*** Opening Material supplied ***

(** What a cycle that filled the queue leaves behind: it looks at the queue every
    second until it is empty, and logs how long that took. *)
Fixpoint watch_batch (turns : nat) : proc W unit :=
  match turns with
  | O => mret tt
  | S turns =>
    r <-- rdb (LLen MonitoringQueueKey);
    match r with
    | Err _ => mret tt
    | Ok length => if (length =? 0)%Z then mret tt else watch_batch turns
    end
  end.

(** [AgentSweeper.Start]: at every tick. *)
Fixpoint AgentSweeper_Start (ticks : nat) : proc W unit :=
  match ticks with
  | O => mret tt
  | S ticks => sweep monService (sweeper_timeout cfg) ;;- AgentSweeper_Start ticks
  end.

(** [Run], until the context is cancelled after [turns] turns of each loop;
    [Subscribe] starts the loop that claims stale messages.  [fuel] bounds the
    batches of one recovery or sweep.  A cycle of the producer leaves at most one
    goroutine behind; it only reads, so that it may as well be there from the
    start. *)
Definition App_Run (fuel turns : nat) : list (proc W unit) :=
  [StreamConsumer_Start fuel turns ;;- mret tt;
   autoClaimLoop (sub_stream monitoring_registry) (sub_group monitoring_registry)
     (sub_consumer monitoring_registry) stream_processMessage fuel turns] ++
  replicate (Z.to_nat (Config.WorkerConcurrency cfg)) (pool_worker monService (check_timeouts cfg) turns) ++
  [producer_loop turns;
   AgentSweeper_Start turns;
   HeartbeatConsumer_Start monService fuel turns ;;- mret tt;
   autoClaimLoop (sub_stream monitoring_heartbeats) (sub_group monitoring_heartbeats)
     (sub_consumer monitoring_heartbeats) (heartbeat_processMessage monService) fuel turns] ++
  replicate (S turns) (watch_batch turns).
End goroutines.

(** ** What the database holds *)
Definition valid_status (s : string) : Prop :=
  s = "" \/ s = ServerStatusUnknown \/ s = ServerStatusOnline \/ s = ServerStatusOffline.

(** The messages of the status stream: each announces a decided status. *)
Definition announcement (th : Z) (m : fields) : Prop :=
  exists id st n, m = status_message id st n /\ (0 <= n <= th)%Z /\
    (st = ServerStatusOnline \/ st = ServerStatusOffline).

(** The messages of the registry: the status in the payload is a status. *)
Definition registry_event (m : fields) : Prop :=
  forall payload p, values_of m !! "payload" = Some payload -> decode_payload payload = Some p ->
    valid_status (pl_CurrentStatus p).
(** * Tags of a mail namespace: inbox/models/tag.py

    A shallow embedding of the [Tag] model class: its class-level name
    lists, the two mutability properties, the name availability check,
    the provisioning of the canonical tags, the two unique constraints
    of the table, the [after_update] hook that cascades a soft
    delete to the [tagitems] table, and the [tags] collection that the
    [namespace] relationship gives every namespace.

    Conventions of the embedding.
    - A Python string is the [string] of the bytes of its UTF-8
      encoding, so that equality, membership in a list and
      [startswith] are those of the text.  [str.lower] belongs to
      Python, not to this file: the functions that call it take it as
      their first argument [lower], and where a statement needs to know
      what it does, it assumes only that it folds ASCII text as
      [ascii_fold] does ([lower_on_ascii]).
    - Integer columns are [Z]; the nullable timestamp [deleted_at] is an
      [option Z] ([None] is SQL NULL, that is, an active row).
    - A session is the pair of tables it works on.  The query class of
      the session is not part of this file; [Session.query] models it
      from the specification: a query yields, in table order, the
      active rows that satisfy the predicates of its [filter] clause.
      Rows added to the session are seen by its later queries
      (autoflush).  The unique constraints are those of the table and
      range over all its rows.
    - The Python [set] of missing canonical names is a [gset string];
      the loop over it visits [elements] of the set. *)

From stdpp Require Import base decidable list strings gmap.
From Stdlib Require Import ZArith Ascii.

*** Closing Material supplied ***

> [Requirement]
Each line in the records above with "autoClaimLoop" must be returned.

> [Response for this exercise]
   autoClaimLoop (sub_stream monitoring_registry) (sub_group monitoring_registry)
   autoClaimLoop (sub_stream monitoring_heartbeats) (sub_group monitoring_heartbeats)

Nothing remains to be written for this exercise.